The Zip Co Ltd (ASX: ZIP) share price is having a subdued but positive start to the day.
This follows the release of the buy now pay later (BNPL) provider's third quarter update under the new ticker code ZIP.
At the time of writing, the Zip share price is up slightly at $1.22.
Zip share price edges higher following quarterly update
- Quarterly transaction volume up 27% year on year to $2.1 billion
- Group quarterly revenue up 39% year on year to $159.2 million
- Active customers up 78% to 11.4 million
- Merchants up 90% to 86,200
- Cash transaction margin improved to 2.3%
- Credit losses worsen
What happened during the third quarter?
For the three months ended 31 March, Zip reported a 27% increase in quarterly transaction volume to $2.1 billion. This reflects transaction growth of 28% in the US, 7% in the ANZ region, and the inclusion of Rest of the World transaction volume of $154.8 million.
Zip's revenue came in 39% higher year on year at $159.2 million thanks to an improvement in its cash transaction margin to 2.3%.
While this top line growth was solid on paper, it is a slowdown on what the company recorded during the first half. During the six months, Zip reported transaction volume growth of 93% and revenue growth of 89%.
Also potentially holding back the Zip share price today could be its credit losses. Management advised that due to a combination of both internal and external factors, credit losses increased outside the company's target range during the quarter.
Zip is addressing this by executing on adjustments to its risk settings to drive down credit losses towards target levels, while still maintaining top line growth.

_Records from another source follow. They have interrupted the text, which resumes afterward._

Lemma S_resolve_ok s w status eventID sequence cursor resolved updated : aok s -> w ∈ a_waits s -> wr_Status w = "pending" -> outcome s w status eventID sequence cursor ->
  let s' := resolve_one w (resolve_wait status eventID sequence cursor resolved updated) s in aok s' /\ agrows s s'.
Proof.
  intros [A1 A2 [A3 A3'] A4 A5 A6 A7] Hw Hp Ho s'. set (f := resolve_wait status eventID sequence cursor resolved updated) in *.
  assert (Hone : forall y, y ∈ a_waits s -> wr_WaitHandleID y = wr_WaitHandleID w -> y = w) by (intros y H0 E; by apply (same_key wr_WaitHandleID (a_waits s))).
  split.
  - split; try done; cbn.
    + split; [done|]. cbn. rewrite (keys_kept wr_WaitHandleID); [done|]. intros y. by case_match.
    + rewrite (keys_kept wait_key); [done|]. intros y. by case_match.
    + intros w' (y & -> & Hy)%list_elem_of_fmap. destruct (String.eqb_spec (wr_WaitHandleID y) (wr_WaitHandleID w)) as [E|E]; [|by apply A7]. rewrite (Hone y Hy E).
      destruct (A7 w Hw) as (g & Hg & Wo & Ws). exists g. split; [done|]. split; [by apply (wait_of_kept w _ g)|].
      assert (wr_Revision w = 1%Z) as Hr by (destruct Ws as [? ? ? ?|? Hs ? ? ?|Hs ? ?|Hs ? ? ?]; [done|congruence|destruct Hs; congruence|destruct Hs; congruence]).
      destruct Ho as [(-> & e & Hf & -> & -> & ->)|(Hs & -> & -> & ->)].
      * eapply ws_satisfied; [done|unfold wr_Revision in *; cbn; lia|exact Hf|done].
      * apply ws_over; [done|unfold wr_Revision in *; cbn; lia|done].
  - split; cbn; [intros g Hg; exists g; split; [done|by left]| |done|by exists []].
    intros y Hy. eexists. split; [by apply (in_map (fun y => if String.eqb (wr_WaitHandleID y) (wr_WaitHandleID w) then f y else y))|]. cbn.
    destruct (String.eqb_spec (wr_WaitHandleID y) (wr_WaitHandleID w)) as [E|E]; [|by left]. rewrite (Hone y Hy E). right. split; [done|]. unfold f. do 6 eexists. split; [|done].
    by destruct Ho as [[-> _]|[[->| ->] _]].
Qed.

This includes through the rollout of new machine learning models and comprehensive diagnostic analysis.
Positively, these adjustments have seen an immediate improvement in February and March cohorts in the United States. Though, it is worth noting that even these cohorts are still outside Zip's target range at this stage.
As for costs, the company is taking steps to reduce its operating costs by trimming its workforce. This is expected to reduce staff costs by $30 million+ in FY 2023. Additional initiatives across procurement and automation are also underway, and these will be realised in the coming quarters
Management commentary
Zip's Co-Founder and Global CEO, Larry Diamond, appears to be pleased with the progress the company made during the quarter. He said:
"In the half year results we acknowledged a change in external factors and announced several adjustments to our strategy – with a refined focus on sustainable growth, strong unit economics and fast tracking profitability.
The quarter saw us continue to deliver top line growth and strong revenue margins, while beginning to implement this refreshed strategy. The Sezzle acquisition remains on track and will deliver significant scale and synergies, directly supporting our objective of accelerating and winning in our core US market, and building a profitable business at scale. Our merchant pipeline is exceptionally healthy and we look forward to welcoming game changing merchants to the platform in Q4.
The underlying business remains strong, we are well funded and positioned to execute on the significant market opportunity as we aim to take control of our future. We are well on our way to disrupting the unfair and broken credit card, with a better and fairer digital alternative for the customer of tomorrow."